Uniform decoration of UiO-66-NH2 nanooctahedra on TiO2 electrospun nanofibers for enhancing photocatalytic H2 production based on multi-step interfacial charge transfer.

Abstract

Metal-organic framework (MOF) materials have been extensively incorporated with inorganic semiconductor photocatalysts to improve their photocatalytic activity through an efficient charge transfer process across their heterointerface. In this work, octahedral UiO-66-NH2 MOFs with edge-lengths of 110-330 nm are uniformly decorated on the surface of TiO2 electrospun nanofibers by a traditional solvothermal method combined with activation pretreatment.

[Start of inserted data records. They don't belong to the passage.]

(* ===== verification/BoundedIO.v ===== *)
(** * BoundedIO: fixed-memory output capture (internal/boundedio) *)

From S2P Require Import Prelude GoStrings SecureFile.

#[local] Open Scope Z_scope.

Record Buffer := mkBuffer { buf : string; limit : Z; exceeded : bool }.

Definition NewBuffer (limit : Z) : Buffer := mkBuffer "" limit false.

(** [Write]: consumes all of [p], keeps what fits; the count is [len(p)] and
    the error nil on both paths. *)
Definition Write (b : Buffer) (p : string) : Z * Buffer :=
  let remaining := limit b - len (buf b) in
  if remaining <? len p then
    (len p,
     if 0 <? remaining
     then mkBuffer (buf b +:+ Strings.take (Z.to_nat remaining) p) (limit b) true
     else mkBuffer (buf b) (limit b) true)
  else (len p, mkBuffer (buf b +:+ p) (limit b) (exceeded b)).

Definition Bytes (b : Buffer) : string := buf b.
Definition Exceeded (b : Buffer) : bool := exceeded b.

(** A child process writes its output in pieces. *)
Definition WriteAll (b : Buffer) (ps : list string) : Buffer :=
  foldl (fun b p => snd (Write b p)) b ps.

Definition total (ps : list string) : string := concat_map id ps.

(** The state after [done] has been written in all. *)
Definition holds (b : Buffer) (done : string) : Prop :=
  0 <= limit b
  /\ buf b = Strings.take (Z.to_nat (limit b)) done
  /\ exceeded b = (limit b <? len done).

Lemma take_app n a b :
  Strings.take n (a +:+ b) = Strings.take n a +:+ Strings.take (n - String.length a) b.
Proof. revert n. induction a as [|c a IH]; intros [|n]; simpl; try done.
  - by rewrite IH.
Qed.

Lemma Write_holds b p d : holds b d -> holds (snd (Write b p)) (d +:+ p).
Proof.
  intros (H0 & Hb & He). unfold Write, holds.
  assert (Hlen : len (buf b) = Z.min (limit b) (len d)).
  { rewrite Hb. unfold len. rewrite length_take. lia. }
  rewrite len_append, take_app. unfold len in *.
  destruct (Z.ltb_spec (limit b - Z.of_nat (String.length (buf b))) (Z.of_nat (String.length p))).
  - destruct (Z.ltb_spec 0 (limit b - Z.of_nat (String.length (buf b)))); simpl;
      (split_and!; [done| |symmetry; apply Z.ltb_lt; lia]); rewrite Hb.
    + f_equal. f_equal. rewrite Hb in Hlen. lia.
    + replace (Z.to_nat (limit b) - String.length d)%nat with 0%nat by lia.
      by rewrite append_empty_r.
  - simpl. rewrite Hb, He, (take_ge _ p) by lia. split_and!; [done..|].
    destruct (Z.ltb_spec (limit b) (Z.of_nat (String.length d))); symmetry;
      [apply Z.ltb_lt|apply Z.ltb_ge]; lia.
Qed.

Lemma WriteAll_holds b ps d : holds b d -> holds (WriteAll b ps) (d +:+ total ps).
Proof.
  revert b d. induction ps as [|p ps IH]; intros b d H; simpl.
  { by rewrite append_empty_r. }
  rewrite <- append_assoc. apply IH, Write_holds, H.
Qed.

Lemma WriteAll_limit b ps : limit (WriteAll b ps) = limit b.
Proof.
  revert b. induction ps as [|q ps IH]; intros b; simpl; [done|]. rewrite IH.
  unfold Write. by repeat case_match.
Qed.

(** The state of a new buffer after [ps]. *)
Lemma WriteAll_new lim ps : 0 <= lim ->
  Bytes (WriteAll (NewBuffer lim) ps) = Strings.take (Z.to_nat lim) (total ps)
  /\ Exceeded (WriteAll (NewBuffer lim) ps) = (lim <? len (total ps)).
Proof.
  intros H. destruct (WriteAll_holds (NewBuffer lim) ps "") as (_ & Hb & He).
  { unfold holds; simpl. split_and!; [done|by destruct (Z.to_nat lim)|by symmetry; apply Z.ltb_ge]. }
  rewrite WriteAll_limit in Hb, He. done.
Qed.

(** A buffer that was not exceeded holds everything. *)
Lemma WriteAll_whole lim ps : 0 <= lim -> Exceeded (WriteAll (NewBuffer lim) ps) = false ->
  Bytes (WriteAll (NewBuffer lim) ps) = total ps /\ len (total ps) <= lim.
Proof.
  intros H. destruct (WriteAll_new lim ps H) as [-> ->]. intros Hl%Z.ltb_ge.
  split; [|done]. apply take_ge. unfold len in Hl. lia.
Qed.

(** However a child splits its output, the buffer keeps exactly the first
    [limit] bytes of it, reports an excess if and only if the output was
    longer than the limit, and every [Write] consumes its whole argument. *)
Theorem Buffer_bounded lim ps p : 0 <= lim ->
  let b := WriteAll (NewBuffer lim) ps in
  Bytes b = Strings.take (Z.to_nat lim) (total ps)
  /\ Exceeded b = (lim <? len (total ps))
  /\ len (Bytes b) <= lim
  /\ fst (Write b p) = len p.
Proof.
  intros H b. destruct (WriteAll_new lim ps H) as [Hb He]. fold b in Hb, He.
  split_and!; [done|done| |].
  - rewrite Hb. unfold len. rewrite length_take. lia.
  - unfold Write. by case_match.
Qed.

Lemma Buffer_bounded_witness :
  0 <= 5 /\
  Bytes (WriteAll (NewBuffer 5) ["abc"; "def"; ""]) = "abcde"
  /\ Exceeded (WriteAll (NewBuffer 5) ["abc"; "def"; ""]) = true.
Proof.
  split; [lia|].
  destruct (Buffer_bounded 5 ["abc"; "def"; ""] "x" ltac:(lia)) as (Hb & He & _).
  rewrite Hb, He. split; reflexivity.
Defined.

Before the solvothermal growth of UiO-66-NH2, the TiO2 electrospun nanofibers were activated in NaOH solution to etch the TiO2 surface for allowing the exposure of lattice oxygen. The exposed lattice oxygen on the TiO2 surface could interact with the MOF precursor of Zr4+ ions, thus enabling octahedral UiO-66-NH2 to grow uniformly on the surface of TiO2 nanofibers with an intimate Ti-O-Zr hetero-interface. Such an intimate hetero-interface provides an effective channel for boosting the electron transfer between UiO-66-NH2 and TiO2 in their heterostructure. Thus, the UiO-66-NH2/TiO2(anatase) heterostructures exhibited enhanced photocatalytic activity for H2 production as compared to either TiO2(anatase) nanofibers or UiO-66-NH2 nanooctahedra in the presence of Rhodamine B (RhB) as a sensitizer under visible light irradiation. In particular, the decoration of UiO-66-NH2 nanooctahedra on anatase/rutile mixed TiO2 nanofibers could induce further enhancement of the photocatalytic H2 production. The enhanced photocatalytic activity is attributed to the multi-step continuous interfacial transfer of photoinduced electrons with the way of RhB → UiO-66-NH2 → TiO2(anatase) → TiO2(rutile).